DATA FOR PROCESSING section start

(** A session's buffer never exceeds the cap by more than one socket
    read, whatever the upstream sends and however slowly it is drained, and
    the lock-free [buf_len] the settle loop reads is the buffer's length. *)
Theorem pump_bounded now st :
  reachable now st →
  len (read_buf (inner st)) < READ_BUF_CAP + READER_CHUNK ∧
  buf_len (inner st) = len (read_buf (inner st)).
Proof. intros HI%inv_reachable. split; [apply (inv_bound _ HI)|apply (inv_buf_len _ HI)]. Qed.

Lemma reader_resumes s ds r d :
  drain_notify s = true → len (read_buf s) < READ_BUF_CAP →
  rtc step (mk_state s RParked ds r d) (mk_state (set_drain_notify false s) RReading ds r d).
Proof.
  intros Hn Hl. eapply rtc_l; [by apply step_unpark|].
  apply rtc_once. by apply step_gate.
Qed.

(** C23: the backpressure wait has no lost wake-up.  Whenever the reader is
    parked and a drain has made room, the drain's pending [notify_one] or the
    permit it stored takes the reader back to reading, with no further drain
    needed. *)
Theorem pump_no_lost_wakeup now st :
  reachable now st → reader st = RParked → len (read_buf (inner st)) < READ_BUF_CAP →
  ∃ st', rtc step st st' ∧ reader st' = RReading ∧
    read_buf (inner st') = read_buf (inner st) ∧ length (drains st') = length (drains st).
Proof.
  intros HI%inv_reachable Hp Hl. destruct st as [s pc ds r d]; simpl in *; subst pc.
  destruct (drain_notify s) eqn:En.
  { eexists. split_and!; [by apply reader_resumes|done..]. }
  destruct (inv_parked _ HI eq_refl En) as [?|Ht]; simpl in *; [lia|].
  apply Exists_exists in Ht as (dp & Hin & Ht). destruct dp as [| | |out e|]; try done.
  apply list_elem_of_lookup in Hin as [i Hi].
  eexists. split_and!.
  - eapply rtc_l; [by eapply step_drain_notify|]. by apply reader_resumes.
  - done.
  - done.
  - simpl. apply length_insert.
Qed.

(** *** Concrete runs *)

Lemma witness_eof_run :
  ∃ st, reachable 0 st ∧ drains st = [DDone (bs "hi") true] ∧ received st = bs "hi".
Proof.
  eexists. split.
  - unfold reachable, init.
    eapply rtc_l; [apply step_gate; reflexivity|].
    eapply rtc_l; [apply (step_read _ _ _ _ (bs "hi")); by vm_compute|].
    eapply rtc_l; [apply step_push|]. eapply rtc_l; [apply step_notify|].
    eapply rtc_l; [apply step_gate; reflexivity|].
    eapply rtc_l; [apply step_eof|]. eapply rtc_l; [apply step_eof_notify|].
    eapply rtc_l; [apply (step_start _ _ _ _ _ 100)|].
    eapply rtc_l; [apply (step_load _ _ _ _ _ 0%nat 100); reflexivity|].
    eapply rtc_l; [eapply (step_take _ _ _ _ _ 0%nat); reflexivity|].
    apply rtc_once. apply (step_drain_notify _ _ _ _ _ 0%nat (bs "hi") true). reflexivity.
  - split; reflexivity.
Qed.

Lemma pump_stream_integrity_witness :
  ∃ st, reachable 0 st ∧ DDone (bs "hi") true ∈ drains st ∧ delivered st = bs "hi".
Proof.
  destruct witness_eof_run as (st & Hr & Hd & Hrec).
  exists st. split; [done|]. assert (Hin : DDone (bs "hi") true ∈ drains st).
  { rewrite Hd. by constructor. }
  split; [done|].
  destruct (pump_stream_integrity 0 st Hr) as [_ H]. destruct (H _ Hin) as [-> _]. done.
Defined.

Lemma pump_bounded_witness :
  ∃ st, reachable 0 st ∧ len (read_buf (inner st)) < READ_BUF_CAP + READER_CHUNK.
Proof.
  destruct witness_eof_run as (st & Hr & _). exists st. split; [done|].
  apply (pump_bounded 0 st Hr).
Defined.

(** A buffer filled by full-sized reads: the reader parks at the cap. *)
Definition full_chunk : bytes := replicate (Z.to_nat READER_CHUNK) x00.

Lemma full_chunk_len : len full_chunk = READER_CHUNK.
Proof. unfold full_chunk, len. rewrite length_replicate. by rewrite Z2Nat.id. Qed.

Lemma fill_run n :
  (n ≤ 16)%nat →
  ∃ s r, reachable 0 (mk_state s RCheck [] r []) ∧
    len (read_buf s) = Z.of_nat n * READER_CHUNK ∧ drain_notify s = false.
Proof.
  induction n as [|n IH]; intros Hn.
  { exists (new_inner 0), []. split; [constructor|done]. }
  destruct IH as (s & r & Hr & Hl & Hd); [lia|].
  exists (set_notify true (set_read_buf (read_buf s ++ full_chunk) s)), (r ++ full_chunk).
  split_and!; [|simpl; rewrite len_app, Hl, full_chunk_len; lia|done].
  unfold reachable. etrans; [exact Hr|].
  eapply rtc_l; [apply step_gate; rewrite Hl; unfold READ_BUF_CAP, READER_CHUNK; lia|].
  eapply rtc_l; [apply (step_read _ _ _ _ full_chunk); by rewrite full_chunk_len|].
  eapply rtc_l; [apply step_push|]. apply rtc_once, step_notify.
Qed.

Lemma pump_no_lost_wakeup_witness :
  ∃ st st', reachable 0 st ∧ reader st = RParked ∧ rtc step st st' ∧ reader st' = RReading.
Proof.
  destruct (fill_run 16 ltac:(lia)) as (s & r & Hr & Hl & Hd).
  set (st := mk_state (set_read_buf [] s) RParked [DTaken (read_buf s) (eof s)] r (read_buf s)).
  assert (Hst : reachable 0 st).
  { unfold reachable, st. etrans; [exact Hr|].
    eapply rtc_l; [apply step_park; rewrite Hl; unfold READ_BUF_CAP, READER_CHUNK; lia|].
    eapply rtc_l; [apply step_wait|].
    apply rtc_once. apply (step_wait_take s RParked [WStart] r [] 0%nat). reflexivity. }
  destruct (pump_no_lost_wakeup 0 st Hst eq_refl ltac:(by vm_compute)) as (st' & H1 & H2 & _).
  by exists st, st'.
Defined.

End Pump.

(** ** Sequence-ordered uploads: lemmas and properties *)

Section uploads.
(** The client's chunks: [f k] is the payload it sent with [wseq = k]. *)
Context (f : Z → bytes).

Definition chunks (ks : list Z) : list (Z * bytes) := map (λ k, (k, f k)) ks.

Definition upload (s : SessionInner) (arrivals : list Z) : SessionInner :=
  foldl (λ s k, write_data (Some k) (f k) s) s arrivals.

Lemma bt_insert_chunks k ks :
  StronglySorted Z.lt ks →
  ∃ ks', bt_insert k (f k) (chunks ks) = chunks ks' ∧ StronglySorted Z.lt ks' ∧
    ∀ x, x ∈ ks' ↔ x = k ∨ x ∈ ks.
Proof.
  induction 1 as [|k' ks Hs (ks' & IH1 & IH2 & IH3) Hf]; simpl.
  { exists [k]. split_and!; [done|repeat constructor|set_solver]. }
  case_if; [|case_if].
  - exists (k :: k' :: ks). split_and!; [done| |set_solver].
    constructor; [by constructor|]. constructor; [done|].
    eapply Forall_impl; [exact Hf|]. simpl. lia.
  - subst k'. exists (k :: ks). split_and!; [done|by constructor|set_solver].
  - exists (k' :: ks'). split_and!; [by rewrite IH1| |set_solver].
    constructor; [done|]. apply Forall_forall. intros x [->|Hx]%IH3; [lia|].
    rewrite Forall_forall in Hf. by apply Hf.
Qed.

DATA FOR PROCESSING section end

YOUR ASSIGNMENT:
Faithfully transcribe the whole of the data.

RESULT OF THIS TASK:
(** A session's buffer never exceeds the cap by more than one socket
    read, whatever the upstream sends and however slowly it is drained, and
    the lock-free [buf_len] the settle loop reads is the buffer's length. *)
Theorem pump_bounded now st :
  reachable now st →
  len (read_buf (inner st)) < READ_BUF_CAP + READER_CHUNK ∧
  buf_len (inner st) = len (read_buf (inner st)).
Proof. intros HI%inv_reachable. split; [apply (inv_bound _ HI)|apply (inv_buf_len _ HI)]. Qed.

Lemma reader_resumes s ds r d :
  drain_notify s = true → len (read_buf s) < READ_BUF_CAP →
  rtc step (mk_state s RParked ds r d) (mk_state (set_drain_notify false s) RReading ds r d).
Proof.
  intros Hn Hl. eapply rtc_l; [by apply step_unpark|].
  apply rtc_once. by apply step_gate.
Qed.

(** C23: the backpressure wait has no lost wake-up.  Whenever the reader is
    parked and a drain has made room, the drain's pending [notify_one] or the
    permit it stored takes the reader back to reading, with no further drain
    needed. *)
Theorem pump_no_lost_wakeup now st :
  reachable now st → reader st = RParked → len (read_buf (inner st)) < READ_BUF_CAP →
  ∃ st', rtc step st st' ∧ reader st' = RReading ∧
    read_buf (inner st') = read_buf (inner st) ∧ length (drains st') = length (drains st).
Proof.
  intros HI%inv_reachable Hp Hl. destruct st as [s pc ds r d]; simpl in *; subst pc.
  destruct (drain_notify s) eqn:En.
  { eexists. split_and!; [by apply reader_resumes|done..]. }
  destruct (inv_parked _ HI eq_refl En) as [?|Ht]; simpl in *; [lia|].
  apply Exists_exists in Ht as (dp & Hin & Ht). destruct dp as [| | |out e|]; try done.
  apply list_elem_of_lookup in Hin as [i Hi].
  eexists. split_and!.
  - eapply rtc_l; [by eapply step_drain_notify|]. by apply reader_resumes.
  - done.
  - done.
  - simpl. apply length_insert.
Qed.

(** *** Concrete runs *)

Lemma witness_eof_run :
  ∃ st, reachable 0 st ∧ drains st = [DDone (bs "hi") true] ∧ received st = bs "hi".
Proof.
  eexists. split.
  - unfold reachable, init.
    eapply rtc_l; [apply step_gate; reflexivity|].
    eapply rtc_l; [apply (step_read _ _ _ _ (bs "hi")); by vm_compute|].
    eapply rtc_l; [apply step_push|]. eapply rtc_l; [apply step_notify|].
    eapply rtc_l; [apply step_gate; reflexivity|].
    eapply rtc_l; [apply step_eof|]. eapply rtc_l; [apply step_eof_notify|].
    eapply rtc_l; [apply (step_start _ _ _ _ _ 100)|].
    eapply rtc_l; [apply (step_load _ _ _ _ _ 0%nat 100); reflexivity|].
    eapply rtc_l; [eapply (step_take _ _ _ _ _ 0%nat); reflexivity|].
    apply rtc_once. apply (step_drain_notify _ _ _ _ _ 0%nat (bs "hi") true). reflexivity.
  - split; reflexivity.
Qed.

Lemma pump_stream_integrity_witness :
  ∃ st, reachable 0 st ∧ DDone (bs "hi") true ∈ drains st ∧ delivered st = bs "hi".
Proof.
  destruct witness_eof_run as (st & Hr & Hd & Hrec).
  exists st. split; [done|]. assert (Hin : DDone (bs "hi") true ∈ drains st).
  { rewrite Hd. by constructor. }
  split; [done|].
  destruct (pump_stream_integrity 0 st Hr) as [_ H]. destruct (H _ Hin) as [-> _]. done.
Defined.

Lemma pump_bounded_witness :
  ∃ st, reachable 0 st ∧ len (read_buf (inner st)) < READ_BUF_CAP + READER_CHUNK.
Proof.
  destruct witness_eof_run as (st & Hr & _). exists st. split; [done|].
  apply (pump_bounded 0 st Hr).
Defined.

(** A buffer filled by full-sized reads: the reader parks at the cap. *)
Definition full_chunk : bytes := replicate (Z.to_nat READER_CHUNK) x00.

Lemma full_chunk_len : len full_chunk = READER_CHUNK.
Proof. unfold full_chunk, len. rewrite length_replicate. by rewrite Z2Nat.id. Qed.

Lemma fill_run n :
  (n ≤ 16)%nat →
  ∃ s r, reachable 0 (mk_state s RCheck [] r []) ∧
    len (read_buf s) = Z.of_nat n * READER_CHUNK ∧ drain_notify s = false.
Proof.
  induction n as [|n IH]; intros Hn.
  { exists (new_inner 0), []. split; [constructor|done]. }
  destruct IH as (s & r & Hr & Hl & Hd); [lia|].
  exists (set_notify true (set_read_buf (read_buf s ++ full_chunk) s)), (r ++ full_chunk).
  split_and!; [|simpl; rewrite len_app, Hl, full_chunk_len; lia|done].
  unfold reachable. etrans; [exact Hr|].
  eapply rtc_l; [apply step_gate; rewrite Hl; unfold READ_BUF_CAP, READER_CHUNK; lia|].
  eapply rtc_l; [apply (step_read _ _ _ _ full_chunk); by rewrite full_chunk_len|].
  eapply rtc_l; [apply step_push|]. apply rtc_once, step_notify.
Qed.

Lemma pump_no_lost_wakeup_witness :
  ∃ st st', reachable 0 st ∧ reader st = RParked ∧ rtc step st st' ∧ reader st' = RReading.
Proof.
  destruct (fill_run 16 ltac:(lia)) as (s & r & Hr & Hl & Hd).
  set (st := mk_state (set_read_buf [] s) RParked [DTaken (read_buf s) (eof s)] r (read_buf s)).
  assert (Hst : reachable 0 st).
  { unfold reachable, st. etrans; [exact Hr|].
    eapply rtc_l; [apply step_park; rewrite Hl; unfold READ_BUF_CAP, READER_CHUNK; lia|].
    eapply rtc_l; [apply step_wait|].
    apply rtc_once. apply (step_wait_take s RParked [WStart] r [] 0%nat). reflexivity. }
  destruct (pump_no_lost_wakeup 0 st Hst eq_refl ltac:(by vm_compute)) as (st' & H1 & H2 & _).
  by exists st, st'.
Defined.

End Pump.

(** ** Sequence-ordered uploads: lemmas and properties *)

Section uploads.
(** The client's chunks: [f k] is the payload it sent with [wseq = k]. *)
Context (f : Z → bytes).

Definition chunks (ks : list Z) : list (Z * bytes) := map (λ k, (k, f k)) ks.

Definition upload (s : SessionInner) (arrivals : list Z) : SessionInner :=
  foldl (λ s k, write_data (Some k) (f k) s) s arrivals.

Lemma bt_insert_chunks k ks :
  StronglySorted Z.lt ks →
  ∃ ks', bt_insert k (f k) (chunks ks) = chunks ks' ∧ StronglySorted Z.lt ks' ∧
    ∀ x, x ∈ ks' ↔ x = k ∨ x ∈ ks.
Proof.
  induction 1 as [|k' ks Hs (ks' & IH1 & IH2 & IH3) Hf]; simpl.
  { exists [k]. split_and!; [done|repeat constructor|set_solver]. }
  case_if; [|case_if].
  - exists (k :: k' :: ks). split_and!; [done| |set_solver].
    constructor; [by constructor|]. constructor; [done|].
    eapply Forall_impl; [exact Hf|]. simpl. lia.
  - subst k'. exists (k :: ks). split_and!; [done|by constructor|set_solver].
  - exists (k' :: ks'). split_and!; [by rewrite IH1| |set_solver].
    constructor; [done|]. apply Forall_forall. intros x [->|Hx]%IH3; [lia|].
    rewrite Forall_forall in Hf. by apply Hf.
Qed.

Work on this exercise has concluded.